In the past 100 years, the American diet has shifted away from the
diet of our human ancestors-wild plants and game, including fish-which
was rich in omega-3 fatty acids to one relying on mass-produced and
highly processed food. By reducing our consumption of omega-3s in
favor of another fat called omega-6 fatty acid, found in vegetable
oils such as corn and soy, we have upset a delicate balance that may
underlie the increasing rate of depression and other chronic diseases
in contemporary American society. In cross-national studies comparing
diet, scientists found that in countries where fish is still a large
part of the diet, such as in Taiwan and Japan, rates of depression
were lower than in American and many European populations.
We spoke with Joseph R. Hibbeln, M.D., about this emerging field of
scientific research. Dr. Hibbeln is an internationally recognized
authority on the link between essential fatty acids and depression.
Chief of the Outpatient Clinic, Laboratory of Clinical Studies at
the National Institute on Alcohol Abuse and Alcoholism at the National
Institutes of Health in Bethesda, Maryland, Dr. Hibbeln co-organized
the first "NIH Workshop on Omega-3 Essential Fatty Acids and Psychiatric
Disorders," held last September.
Q: In layman's terms, what are omega-3 fatty acids?

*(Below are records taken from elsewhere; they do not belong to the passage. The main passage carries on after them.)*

Lemma mix_pixel_xrgb8888 (r1 g1 b1 r2 g2 b2 : Z) :
  channels_ok XRGB8888 r1 g1 b1 -> channels_ok XRGB8888 r2 g2 b2 ->
  mix_pixel XRGB8888 (pack XRGB8888 r1 g1 b1) (pack XRGB8888 r2 g2 b2) =
  pack XRGB8888 (mean_up r1 r2) (mean_up g1 g2) (mean_up b1 b2).
Proof.
  unfold channels_ok, mix_pixel, mix_mask, pack, mean_up. intros H1 H2.
  set (c := r1 * 65536 + g1 * 256 + b1).
  set (p := r2 * 65536 + g2 * 256 + b2).
  assert (Hx : Z.land (Z.lxor c p) 0x10101 =
               65536 * ((r1 + r2) mod 2) + 256 * ((g1 + g2) mod 2)
               + (b1 + b2) mod 2).
  { change 0x10101 with (Z.lor (2 ^ 0) (Z.lor (2 ^ 8) (2 ^ 16))).
    rewrite !Z.land_lor_distr_r, !land_lxor_pow2 by lia.
    replace ((c / 2 ^ 0 + p / 2 ^ 0) mod 2) with ((b1 + b2) mod 2)
      by (subst c p; zdiv).
    replace ((c / 2 ^ 8 + p / 2 ^ 8) mod 2) with ((g1 + g2) mod 2)
      by (subst c p; zdiv).
    replace ((c / 2 ^ 16 + p / 2 ^ 16) mod 2) with ((r1 + r2) mod 2)
      by (subst c p; zdiv).
    destruct (parity_cases (r1 + r2)) as [-> | ->],
      (parity_cases (g1 + g2)) as [-> | ->],
      (parity_cases (b1 + b2)) as [-> | ->]; reflexivity. }
  rewrite Hx. rewrite (u32_small (c + p)) by (subst c p; lia).
  rewrite u32_small by (subst c p; zdiv).
  rewrite Z.shiftr_div_pow2 by lia. subst c p. zdiv.
Qed.

Lemma mix_pixel_abgr1555 (r1 g1 b1 r2 g2 b2 : Z) :
  channels_ok ABGR1555 r1 g1 b1 -> channels_ok ABGR1555 r2 g2 b2 ->
  mix_pixel ABGR1555 (pack ABGR1555 r1 g1 b1) (pack ABGR1555 r2 g2 b2) =
  pack ABGR1555 (mean_up r1 r2) (mean_up g1 g2) (mean_up b1 b2)
  + stray ABGR1555 g1 g2.
Proof.
  unfold channels_ok, mix_pixel, mix_mask, pack, mean_up, stray.
  intros H1 H2.
  set (c := b1 * 1024 + g1 * 32 + r1). set (p := b2 * 1024 + g2 * 32 + r2).
  assert (Hx : Z.land (Z.lxor c p) 0x521 =
               1024 * ((b1 + b2) mod 2) + 256 * ((g1 / 8 + g2 / 8) mod 2)
               + 32 * ((g1 + g2) mod 2) + (r1 + r2) mod 2).
  { change 0x521 with
      (Z.lor (2 ^ 0) (Z.lor (2 ^ 5) (Z.lor (2 ^ 8) (2 ^ 10)))).
    rewrite !Z.land_lor_distr_r, !land_lxor_pow2 by lia.
    replace ((c / 2 ^ 0 + p / 2 ^ 0) mod 2) with ((r1 + r2) mod 2)
      by (subst c p; zdiv).
    replace ((c / 2 ^ 5 + p / 2 ^ 5) mod 2) with ((g1 + g2) mod 2)
      by (subst c p; zdiv).
    replace ((c / 2 ^ 8 + p / 2 ^ 8) mod 2) with ((g1 / 8 + g2 / 8) mod 2)
      by (subst c p; zdiv).
    replace ((c / 2 ^ 10 + p / 2 ^ 10) mod 2) with ((b1 + b2) mod 2)
      by (subst c p; zdiv).
    destruct (parity_cases (r1 + r2)) as [-> | ->],
      (parity_cases (g1 + g2)) as [-> | ->],
      (parity_cases (g1 / 8 + g2 / 8)) as [-> | ->],
      (parity_cases (b1 + b2)) as [-> | ->]; reflexivity. }
  rewrite Hx, Z.shiftr_div_pow2 by lia.
  rewrite !(testbit_div _ 3) by lia. rewrite <- Z.odd_add.
  change (2 ^ 3) with 8.
  pose proof (Zmod_odd (g1 / 8 + g2 / 8)) as Hodd.
  unfold u16. subst c p.
  destruct (Z.odd (g1 / 8 + g2 / 8)); zdiv.
Qed.
(** * aws-xray-yasdk-go: centralized sampling, AWS client hooks, response-writer fan-out

    A shallow embedding of
    - [xray/sampling/centralized_strategy.go] (module [Sampling]),
    - the aws-sdk-go-v2 request hooks of [xrayaws-v2] (module [XrayawsV2]),
    - the aws-sdk-go request hooks of [xrayaws] (module [Xrayaws]),
    - the generated [xrayhttp/wrap.go] (module [Xrayhttp]),
    followed by the properties proved about them. *)

From Stdlib Require Import ZArith QArith List Lia Permutation Bool.
From stdpp Require Import base option list gmap strings sorting.
From Equations Require Import Equations.
Import ListNotations.

Local Open Scope string_scope.
Local Open Scope list_scope.
Local Open Scope Z_scope.

(** ** Pointer-valued fields of the AWS SDK: [nil] is [None]. *)
Module aws.

Definition StringValue (p : option string) : string := default "" p.
Definition Int64Value (p : option Z) : Z := default 0 p.
Definition Float64Value (p : option Q) : Q := default (0 # 1)%Q p.

End aws.

(** ** xray/sampling/centralized_strategy.go *)
Module Sampling.

(** [time.Time], as nanoseconds relative to the Unix epoch. *)
Definition time := Z.

(** [time.Time{}], January 1 of year 1, 00:00:00 UTC. *)
Definition zeroTime : time := -62135596800 * 1000000000.

(** [t.After(u)]. *)
Definition After (t u : time) : bool := u <? t.

(** [aws.TimeValue]. *)
Definition TimeValue (p : option time) : time := default zeroTime p.

Definition defaultInterval : Z := 10.
Definition manifestTTL : Z := 3600. (* Seconds *)

Definition error := string.

(** [xraySvc.SamplingRule]: every field is a pointer. *)
Record samplingRule := mkSamplingRule {
  FixedRate : option Q;
  HTTPMethod : option string;
  Host : option string;
  Priority : option Z;
  ReservoirSize : option Z;
  ResourceARN : option string;
  RuleARN : option string;
  RuleName : option string;
  ServiceName : option string;
  ServiceType : option string;
  URLPath : option string;
  Version : option Z
}.

(** [xraySvc.SamplingRuleRecord]; [SamplingRule] is a pointer. *)
Record samplingRuleRecord := mkSamplingRuleRecord {
  CreatedAt : option time;
  ModifiedAt : option time;
  SamplingRule : option samplingRule
}.

(** One page handed to the callback of [GetSamplingRulesPagesWithContext]. *)
Record getSamplingRulesOutput := mkGetSamplingRulesOutput {
  NextToken : option string;
  SamplingRuleRecords : list samplingRuleRecord
}.

Record samplingStatisticsDocument := mkSamplingStatisticsDocument {
  BorrowCount : Z;
  ClientID : string;
  RequestCount : Z;
  StatRuleName : string;
  SampledCount : Z;
  Timestamp : time
}.

Record getSamplingTargetsInput := mkGetSamplingTargetsInput {
  SamplingStatisticsDocuments : list samplingStatisticsDocument
}.

Record samplingTargetDocument := mkSamplingTargetDocument {
  TargetFixedRate : option Q;
  Interval : option Z;
  ReservoirQuota : option Z;
  ReservoirQuotaTTL : option time;
  TargetRuleName : option string
}.

Record unprocessedStatistics := mkUnprocessedStatistics {
  ErrorCode : option string;
  Message : option string;
  UnprocessedRuleName : option string
}.

Record getSamplingTargetsOutput := mkGetSamplingTargetsOutput {
  LastRuleModification : option time;
  SamplingTargetDocuments : list samplingTargetDocument;
  UnprocessedStatistics : list unprocessedStatistics
}.

(** The [xrayAPI] interface.  A value of [X] is the client together with
    whatever the service behind it remembers.

    [GetSamplingRulesPagesWithContext] hands pages to its callback until the
    callback answers [false] or the pages are exhausted, then returns its
    error.  The callback of [refreshRule] always answers [true], so one call
    is described by the pages it delivers, in order, and the error it
    returns ([None] is [nil]).

    [GetSamplingTargetsWithContext] returns a response or an error; the
    documents of a response are not [nil]. *)
Class xrayAPI (X : Type) := {
  GetSamplingRulesPagesWithContext :
    X -> X * list getSamplingRulesOutput * option error;
  GetSamplingTargetsWithContext :
    X -> getSamplingTargetsInput -> X * (getSamplingTargetsOutput + error)
}.

(** [centralizedQuota] is declared next to [centralizedRule], outside this
    file; these are the fields that [refreshRule] and the tests of this file
    read and write. *)
Record centralizedQuota := mkQuota {
  fixedRate : Q;
  quota : Z;
  ttl : time;
  requests : Z;
  borrowed : Z;
  sampled : Z
}.

(** The snapshot returned by [centralizedQuota.Stats]. *)
Record quotaStats := mkQuotaStats {
  stat_requests : Z;
  stat_borrowed : Z;
  stat_sampled : Z
}.

(** [*centralizedQuota]: an index into the store of quota objects, [None]
    for [nil].  Two pointers are the same object iff they are equal. *)
Definition quotaPtr := option nat.

Record centralizedRule := mkRule {
  rule_quota : quotaPtr;
  ruleName : string;
  priority : Z;
  host : string;
  urlPath : string;
  httpMethod : string;
  serviceName : string;
  serviceType : string
}.

Record centralizedManifest := mkManifest {
  Rules : list centralizedRule;
  Quotas : gmap string quotaPtr;
  RefreshedAt : time
}.

(** [*centralizedManifest]. *)
Definition manifestPtr := option nat.

(** The objects the strategy points into. Allocation appends, so an object
    never moves and a new object never aliases an old one. *)
Record Store := mkStore {
  quotaObjs : list centralizedQuota;
  manifestObjs : list centralizedManifest
}.

Definition loadQuota (h : Store) (p : quotaPtr) : option centralizedQuota :=
  p ≫= λ i, quotaObjs h !! i.

Definition loadManifest (h : Store) (p : manifestPtr) : option centralizedManifest :=
  p ≫= λ i, manifestObjs h !! i.

Definition storeQuota (h : Store) (i : nat) (q : centralizedQuota) : Store :=
  mkStore (<[i := q]> (quotaObjs h)) (manifestObjs h).

(** [&centralizedQuota{...}]; an allocation does not panic. *)
Definition newQuota (q : centralizedQuota) (h : Store) : option quotaPtr * Store :=
  (Some (Some (length (quotaObjs h))), mkStore (quotaObjs h ++ [q]) (manifestObjs h)).

(** [&centralizedManifest{...}] *)
Definition newManifest (h : Store) (m : centralizedManifest) : manifestPtr * Store :=
  (Some (length (manifestObjs h)), mkStore (quotaObjs h) (manifestObjs h ++ [m])).

(** The fields of [CentralizedStrategy] that the modelled methods touch.
    [started] records that [startOnce] has fired. *)
Record CentralizedStrategy (X : Type) := mkStrategy {
  xray : X;
  clientID : string;
  started : bool;
  manifest : manifestPtr
}.
Arguments mkStrategy {X} _ _ _ _.
Arguments xray {X} _.
Arguments clientID {X} _.
Arguments started {X} _.
Arguments manifest {X} _.

Definition getManifest {X} (s : CentralizedStrategy X) : manifestPtr := manifest s.

Definition setManifest {X} (s : CentralizedStrategy X) (m : manifestPtr) : CentralizedStrategy X :=
  mkStrategy (xray s) (clientID s) (started s) m.

Definition setXray {X} (s : CentralizedStrategy X) (x : X) : CentralizedStrategy X :=
  mkStrategy x (clientID s) (started s) (manifest s).

(** What [NewCentralizedStrategy] returns once the fallback, the client
    [x] and the random client id [id] are made: a strategy that has not
    started its pollers, over an empty manifest with the zero
    [RefreshedAt]. *)
Definition emptyManifest : centralizedManifest := mkManifest [] ∅ zeroTime.

Definition NewCentralizedStrategy {X} (x : X) (id : string) : CentralizedStrategy X * Store :=
  let '(p, h) := newManifest (mkStore [] []) emptyManifest in
  (mkStrategy x id false p, h).

(** *** ShouldTrace *)
Section ShouldTrace.

(** [Request], [Decision], [centralizedRule.Match], [centralizedRule.Sample]
    and [LocalizedStrategy.ShouldTrace] live in other files of the package.
    [Sample] works on the rule's quota object, the fallback on its own
    state [L]. *)
Context {Request Decision L : Type}.
Variable Match : centralizedRule -> Request -> bool.
Variable Sample : centralizedRule -> Store -> Decision * Store.
Variable fallbackShouldTrace : L -> Request -> Decision * L.

(** The [for _, r := range manifest.Rules] loop: the first matching rule
    samples; [None] when the loop falls through. *)
Fixpoint firstMatch (rules : list centralizedRule) (req : Request) : option centralizedRule :=
  match rules with
  | [] => None
  | r :: rest => if Match r req then Some r else firstMatch rest req
  end.

Definition ShouldTrace {X} (s : CentralizedStrategy X) (fb : L) (h : Store) (req : Request)
  : Decision * CentralizedStrategy X * L * Store :=
  let s := mkStrategy (xray s) (clientID s) true (manifest s) in
  match getManifest s with
  | None =>
      let '(d, fb') := fallbackShouldTrace fb req in (d, s, fb', h)
  | Some _ =>
      match loadManifest h (getManifest s) ≫= λ m, firstMatch (Rules m) req with
      | Some r => let '(d, h') := Sample r h in (d, s, fb, h')
      | None => let '(d, fb') := fallbackShouldTrace fb req in (d, s, fb', h)
      end
  end.

End ShouldTrace.

(** *** Store-passing with panics

    A computation over the store either yields a value or panics (a nil
    dereference); both [refreshRule] and [refreshQuota] recover from a panic
    in a deferred function, so what was written before the panic stays. *)
Definition M (A : Type) : Type := Store -> option A * Store.

#[global] Instance M_ret : MRet M := λ A a h, (Some a, h).
#[global] Instance M_bind : MBind M := λ A B f c h,
  match c h with
  | (Some a, h') => f a h'
  | (None, h') => (None, h')
  end.

Definition panic {A} : M A := λ h, (None, h).

(** [for _, x := range xs { acc = body(acc, x) }] *)
Fixpoint forRange {A B} (body : B -> A -> M B) (xs : list A) (acc : B) : M B :=
  match xs with
  | [] => mret acc
  | x :: rest => acc' ← body acc x; forRange body rest acc'
  end.

(** *** refreshRule *)
Section RefreshRule.

(** [centralizedRuleSlice.Less], declared outside this file. *)
Variable Less : centralizedRule -> centralizedRule -> bool.

Fixpoint insertStable (x : centralizedRule) (l : list centralizedRule) : list centralizedRule :=
  match l with
  | [] => [x]
  | y :: rest => if Less y x then y :: insertStable x rest else x :: y :: rest
  end.

(** [sort.Stable(centralizedRuleSlice(rules))]: a rule is moved past the
    rules after it that are less than it, and past no other. *)
Definition sortStable (rules : list centralizedRule) : list centralizedRule :=
  foldr insertStable [] rules.

(** The quota object a rule refresh creates for a rule it has no quota for:
    only [fixedRate] is set. *)
Definition borrowedQuota (r : samplingRule) : centralizedQuota :=
  mkQuota (aws.Float64Value (FixedRate r)) 0 zeroTime 0 0 0.
Inductive Event :=
| Click                                   (* the status item is clicked *)
| RunCallback (load : option Model)       (* the loop runs the next callable *)
| ThreadStep (t : nat) (dev_ok : bool) (text : option string)
| JoinReturns.                            (* the blocked [join] returns *)

(** [Some t] when the main thread is blocked in [join] on thread [t] and
    that thread has ended, so that the join can return. *)
Definition join_ready (w : World) : option nat :=
  match main_pc w, record_thread (scribe w) with
  | Joining, Some t =>
      match threads w !! t with
      | Some th => if finished th then Some t else None
      | None => None
      end
  | _, _ => None
  end.

(** An event that is not enabled (a click while the main thread is blocked,
    no callable queued, a thread that does not exist or has ended, a join on
    a thread still running) leaves the world as it is. *)
Definition step (w : World) (e : Event) : World :=
  match e with
  | Click =>
      match main_pc w with
      | EventLoop => run_main statusItemClicked_ w
      | Joining => w
      end
  | RunCallback load =>
      match main_pc w, queue w with
      | EventLoop, StartFlow :: q =>
          run_main (_start_recording_flow load) (set_queue q w)
      | EventLoop, FinishFlow :: q =>
          run_main _finish_recording_flow_enter (set_queue q w)
      | _, _ => w
      end
  | ThreadStep t dev_ok text => run_thread t (record t dev_ok text) w
  | JoinReturns =>
      match join_ready w with
      | Some t => run_main (_finish_recording_flow_leave t) w
      | None => w
      end
  end.

Definition run (w : World) (evs : list Event) : World := fold_left step evs w.

(** The application once [applicationDidFinishLaunching_] has returned. *)
Definition launched : World :=
  mkWorld true ready Scribe__init__ [] EventLoop [] [SetImage ready].

(** ** Observations on a world *)

Fixpoint live_count (ts : list Thread) : nat :=
  match ts with
  | [] => 0
  | th :: ts' => (if finished th then 0 else 1) + live_count ts'
  end.

(** Number of record threads that have not ended. *)
Definition live (w : World) : nat := live_count (threads w).

Fixpoint clipboard_of (tr : list Obs) : list string :=
  match tr with
  | [] => []
  | SetString s :: tr' => s :: clipboard_of tr'
  | _ :: tr' => clipboard_of tr'
  end.

(** The texts written to the pasteboard, oldest first. *)
Definition clipboard (w : World) : list string := clipboard_of (trace w).

Fixpoint load_calls_of (tr : list Obs) : nat :=
  match tr with
  | [] => 0
  | FromPretrained :: tr' => S (load_calls_of tr')
  | _ :: tr' => load_calls_of tr'
  end.

(** Number of calls of [from_pretrained]. *)
Definition load_calls (w : World) : nat := load_calls_of (trace w).

(** What [Scribe.stop] returns, in a world where its [join] can return. *)
Definition stop_result (w : World) : option (option string) :=
  match join_ready w with
  | Some t =>
      match stop_leave t w with
      | (Ret r, _) => Some r
      | (Exc _, _) => None
      end
  | None => None
  end.

(** ** The state machine of the specification *)

(** The edges of the controller's state diagram. *)
Definition edge (s s' : State) : Prop :=
  match s, s' with
  | ready, processing
  | processing, recording
  | recording, processing
  | processing, ready
  | processing, processing => True
  | _, _ => False
  end.
Definition hold (obj : Call) (c : Client) : Client * Async unit :=
  if (state obj =? CallActions.Hold)%string
  then (c, Rejected (Error "Call is hold"))
  else (request "call_hold" (Some (call_key obj)) KReturn c, Pending).

Definition unHold (obj : Call) (c : Client) : Client * Async unit :=
  if negb (state obj =? CallActions.Hold)%string
  then (c, Rejected (Error "Call is active"))
  else (request "call_unhold" (Some (call_key obj)) KReturn c, Pending).

Definition toggleHold (obj : Call) (c : Client) : Client * Async unit :=
  if (state obj =? CallActions.Hold)%string then unHold obj c else hold obj c.

Definition sendDTMF (obj : Call) (dtmf : string) (c : Client)
    : Client * Async unit :=
  (request "call_dtmf" (Some (call_key obj ++ [("dtmf", JStr dtmf)]))
     KReturn c, Pending).

Definition blindTransfer (obj : Call) (destination : string) (c : Client)
    : Client * Async unit :=
  (request "call_blind_transfer"
     (Some (call_key obj ++ [("destination", JStr destination)]))
     KReturn c, Pending).

(** [mute(mute = false)]: the assignment to [_muted] is after the [await]. *)
Definition mute (this : ref) (obj : Call) (m : option bool) (c : Client)
    : Client * Async unit :=
  let m := default false m in
  (request "call_mute" (Some (call_key obj ++ [("mute", JBool m)]))
     (KMute this m) c, Pending).

Definition bridgeTo (obj call : Call) (c : Client) : Client * Async unit :=
  (request "call_bridge"
     (Some [("from_id", JStr (id obj)); ("from_app_id", JStr (appId obj));
            ("to_id", JStr (id call)); ("to_app_id", JStr (appId call))])
     KReturn c, Pending).

(** ** client.ts: the inbound router and the call registry *)

Section router.

(** The browser and the phone constructor, which the router reads. *)
Variable document_hidden : bool.
Variable new_SipPhone : option string -> option bool -> SipPhone.

(** A possibly missing string in a template string.  [None] reads as an
    absent property does, [undefined]; a property present with the JSON
    value [null] reads "null" in the code, so the text of a missing value
    is the code's for an absent property. *)
Definition show_str (s : option string) : string := default "undefined" s.

Definition show_num (n : option Z) : string :=
  match n with
  | Some z => pretty z
  | None => "undefined"
  end.

(** The [log.debug] that follows [await this.connected(...)]. *)
Definition log_opened (c : Client) : Client * Async unit :=
  match connectionInfo c with
  | None => (c, Rejected TypeError)
  | Some info =>
      match md_session info with
      | None => (c, Rejected TypeError)
      | Some s =>
          (effect (Log Debug [LStr ("opened session " ++ show_str (md_sock_id info)
                                    ++ " for userId=" ++ show_num (s_user_id s))%string]) c,
           Fulfilled tt)
      end
  end.

Definition connected (info : option MessageData) (c : Client)
    : Client * Async unit :=
  let c := set_connectionInfo info c in
  match info with
  | None => (c, Rejected TypeError)
  | Some i =>
      let c := set_phone (Some (new_SipPhone (md_sock_id i) (debug (_config c)))) c in
      if useWebPhone c
      then (request WEBSOCKET_DEFAULT_DEVICE_CONFIG (Some []) KDeviceConfig c, Pending)
      else (c, Fulfilled tt)
  end.

(** The rest of an [async] method once the request it awaits settles:
    [subscribe...] adds the handler, [mute] assigns [_muted], and both do
    nothing when the request is refused ([await] throws); [connected] hands
    the device configuration to [phone.register] or, in its [catch], logs
    the error, and [onMessage] then logs the opened session. *)
Definition resume (k : Continuation) (s : Settlement) (c : Client) : Client :=
  match k, s with
  | KSubscribe channel handler, Resolved _ => on channel handler c
  | KMute call m, Resolved _ => set_heap (alter (set_muted m) call (heap c)) c
  | KDeviceConfig, Resolved conf => (log_opened (effect (PhoneRegister conf) c)).1
  | KDeviceConfig, Refused e => (log_opened (effect (Log Err [LObject e]) c)).1
  | _, _ => c
  end.

(** [promise.resolve(...)] and [promise.reject(...)] *)
Definition settle (p : PromiseCallback) (s : Settlement) (c : Client) : Client :=
  resume (await p) s (effect (Settle (promise p) s) c).

Definition checkAutoAnswer (call : ref) (obj : Call) (c : Client)
    : Client * Async unit :=
  if negb document_hidden && autoAnswer obj then
    match params obj with
    | None => (c, Rejected TypeError)
    | Some p =>
        let (c, _) := answer call obj
                        {| ar_audio := None; ar_video := cp_video p;
                           ar_screen := cp_screen p;
                           ar_disableStun := cp_disableStun p |} c in
        (c, Fulfilled tt)
    end
  else (c, Fulfilled tt).

(** [call = this.callById(event.id); if (call) { call.method(...); rest }]
    and the [emit] at the end of [handleCallEvents]. *)
Definition on_call (event : CallEventData)
    (method : Call -> Call * completion unit) (rest : Call -> Client -> Client)
    (c : Client) : Client * Async unit :=
  match callById (e_id event) c with
  | None => (c, Fulfilled tt)
  | Some call =>
      match heap c !! call with
      | None => (c, Fulfilled tt)
      | Some obj =>
          let (obj, r) := method obj in
          let c := set_heap (<[call := obj]> (heap c)) c in
          match r with
          | Throw e => (c, Rejected e)
          | Normal _ =>
              (emit WEBSOCKET_EVENT_CALL (CallArgs (e_event event) call)
                 (rest obj c), Fulfilled tt)
          end
      end
  end.

Definition total (f : Call -> Call) (obj : Call) : Call * completion unit :=
  (f obj, Normal tt).

Definition nothing (obj : Call) (c : Client) : Client := c.

(** [this.callStore.delete(call.id)] *)
Definition evict (obj : Call) (c : Client) : Client :=
  set_callStore (delete (id obj) (callStore c)) c.

Definition handleCallEvents (event : option CallEventData) (c : Client)
    : Client * Async unit :=
  match event with
  | None => (c, Rejected TypeError)
  | Some event =>
      let case a := (e_event event =? a)%string in
      if case CallActions.Ringing then
        match new_Call (phone c) event with
        | Throw e => (c, Rejected e)
        | Normal obj =>
            let call := length (heap c) in
            let c := set_heap (heap c ++ [obj]) c in
            let c := set_callStore (<[id obj := call]> (callStore c)) c in
            match checkAutoAnswer call obj c with
            | (c, Fulfilled _) =>
                (emit WEBSOCKET_EVENT_CALL (CallArgs (e_event event) call) c,
                 Fulfilled tt)
            | (c, r) => (c, r)
            end
        end
      else if case CallActions.Active then
        on_call event (total (setActive event)) nothing c
      else if case CallActions.Bridge then
        on_call event (setBridged event) nothing c
      else if case CallActions.Execute then
        on_call event (setExecute (e_data event)) nothing c
      else if case CallActions.DTMF then
        on_call event (addDigit (e_data event)) nothing c
      else if case CallActions.Voice then
        on_call event (total setVoice) nothing c
      else if case CallActions.Silence then
        on_call event (total setSilence) nothing c
      else if case CallActions.Hold then
        on_call event (total (setHold event)) nothing c
      else if case CallActions.Hangup then
        on_call event (setHangup event) evict c
      else (c, Rejected (Error "Unhandled action"))
  end.

Definition handleUserStateEvent (event : option JObject) (c : Client) : Client :=
  emit WEBSOCKET_EVENT_USER_STATE (UserStateArgs event) c.

Definition is_reply (message : Message) : bool :=
  match seq_reply message with
  | Some n => n >? 0
  | None => false
  end.

Definition onMessage (message : Message) (c : Client) : Client * Async unit :=
  let c := effect (Log Debug [LStr "receive message: "; LMessage message]) c in
  if is_reply message then
    let seq_reply := default 0 (seq_reply message) in
    match queueRequest c !! seq_reply with
    | Some promise =>
        let c := set_queueRequest (delete seq_reply (queueRequest c)) c in
        if str_is (status message) Response.STATUS_OK
        then (settle promise (Resolved (data message)) c, Fulfilled tt)
        else (settle promise (Refused (error message)) c, Fulfilled tt)
    | None => (c, Fulfilled tt)
    end
  else
    let case a := str_is (event message) a in
    if case WEBSOCKET_EVENT_HELLO then
      match connected (data message) c with
      | (c, Fulfilled _) => log_opened c
      | (c, r) => (c, r)
      end
    else if case WEBSOCKET_EVENT_CALL then
      match data message with
      | None => (c, Rejected TypeError)
      | Some d => handleCallEvents (md_call d) c
      end
    else if case WEBSOCKET_EVENT_USER_STATE then
      match data message with
      | None => (c, Rejected TypeError)
      | Some d => (handleUserStateEvent (md_state d) c, Fulfilled tt)
      end
    else if case WEBSOCKET_EVENT_SIP then
      (emit WEBSOCKET_EVENT_SIP (SipArgs (data message)) c, Fulfilled tt)
    else if case WEBSOCKET_EVENT_AGENT_STATUS then
      match data message with
      | None => (c, Rejected TypeError)
      | Some d =>
          (emit WEBSOCKET_EVENT_AGENT_STATUS (AgentStatusArgs (md_status d)) c,
           Fulfilled tt)
      end
    else
      (effect (Log Err [LStr ("event " ++ show_str (event message)
                              ++ " not handler")%string]) c,
       Fulfilled tt).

A: Omega-3 refers to a class of polyunsaturated fatty acids that are
beneficial to many aspects of health. Polyunsaturated fatty acids
are all essential fatty acids in that they must be derived from the
diet-they can't be manufactured by the body. Among polyunsaturated
fatty acids, there are two classes or families-an omega-6 and an omega-
3.
Balance between these two families is very important to proper human
functioning and well-being.
The two families are not interchangeable. For example, if you eat
foods high in omega-6 fatty acids, your body composition will change
over to have lots of omega-6 fatty acids. If you eat foods high in
omega-3 fatty acids, your body tissues will eventually develop a higher
proportion of omega-3 fatty acids.
Q: Why are omega-3s so important?
A: Of the omega-3 fatty acids, two are especially biologically important-one
is EPA, eicosapentaenoic acid, and the other is DHA, decosahexaenoic
acid. In a nutshell, DHA is very biologically important because it
is highly concentrated in the brain-in the synapses, where brain cells
communicate with one another. And DHA is one of the important fats
that make up the wall of the cell.
To illustrate this point, if you are building a house and pouring
concrete, DHA would be what the concrete is made of-it is literally
the wall of the cell. Depending on what kind of fatty acids you put
into that cell wall, the wall or membrane will possess different physical
properties. If you make the foundation out of saggy concrete, it will
affect many different systems in the house-windows, electrical systems,
etc. In a similar manner, the type of fatty acids that you eat will
eventually create the cells of your membranes and therefore affect
how they function. That is one reason why DHA is important.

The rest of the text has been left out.